My name is Rita Muldova. Allow me to tell you a bit about my life.

I come from a long line of Roma people, some call us gypsies. My parents came to the States before I was born. At first we traveled with relatives and other families of migrant workers, setting up our pop-up trailer wherever our group could find work. My mom, Anna, would tell fortunes around the campfire in the evening while dad whittled away carving small toys for the kids. Though it was hard work, it was also a happy, carefree life.

Many in our family tree have psychic gifts, but of course custom forbids we use them for relatives, only for friends and strangers. And my mom has the most powerful gifts of our clan. I swear she has built-in radar.

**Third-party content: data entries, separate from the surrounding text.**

Definition tem_timestamp (r : row) : Prop :=
  exists t, r !! "timestamp" = Some (CTime t).

(** Sample events. *)
Definition ts_exemplo : Timestamp := mkTimestamp 2025 3 14 3 15 9.

Definition ev_attack : Event :=
  mkEvent ts_exemplo "10.0.0.7" "ERROR" "Brute-force ATTACK detected".

Definition ev_ataque : Event :=
  mkEvent ts_exemplo "10.0.0.8" "ERROR" "Acesso negado - Ataque detectado".

Definition ev_normal : Event :=
  mkEvent (mkTimestamp 2025 3 14 9 0 0) "10.0.0.9" "INFO" "Acesso permitido".

(** A sample ensemble: the model is the batch itself and a vector scores
    the inverse of the number of vectors of the batch equal to it. *)
Definition sample_ensemble : IsolationEnsemble :=
  mkEnsemble (list FeatureVector)
    (fun _ _ vectors => vectors)
    (fun model v =>
       1 # Pos.of_nat (length (filter (fun w => w = v) model))).


Definition sample_events : list Event := [ev_normal; ev_normal; ev_ataque].

Definition sample_state : state :=
  mkState {[ 0%nat := frame_of_events sample_events ]} [].

(** A sample reading of timestamps, which knows two instants. *)
Definition sample_strptime (s : string) : option Timestamp :=
  if String.eqb s "2025-03-14 03:15:09" then Some ts_exemplo
  else if String.eqb s "2025-03-14 09:00:00"
       then Some (mkTimestamp 2025 3 14 9 0 0)
       else None.

Definition sample_linhas : list string :=
  [("2025-03-14 09:00:00 | 10.0.0.9 | INFO | Acesso permitido"
      ++ String newline "")%string;
   ("linha sem campos" ++ String newline "")%string;
   ("2025-03-14 03:15:09 | 10.0.0.8 | ERROR | Acesso negado - Ataque detectado"
      ++ String newline "")%string].

(** A frame with a message column but no timestamp column, and one with
    the columns of a classified batch that carries no attack signal. *)
Definition sample_sem_timestamp : DataFrame :=
  [ {[ "mensagem" := CStr "Tentativa de ataque" ]};
    {[ "mensagem" := CStr "Acesso permitido" ]} ].

Definition sample_sem_sinal : DataFrame :=
  [ <[ "anomaly" := CInt (-1) ]> (featured_row ev_normal);
    <[ "anomaly" := CInt 1 ]> (featured_row ev_normal) ].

When I was thirteen, Dad was offered a job as a carpenter and decided we had enough of roaming the States, so he settled us down in one place. They enrolled me in school, but with home schooling, I was ahead of the public classes.

Keyport, PA. is a nice little town, upriver from Pittsburgh, and nestled along the Monongahela River. We bought a three-bedroom trailer and lived in the rental park.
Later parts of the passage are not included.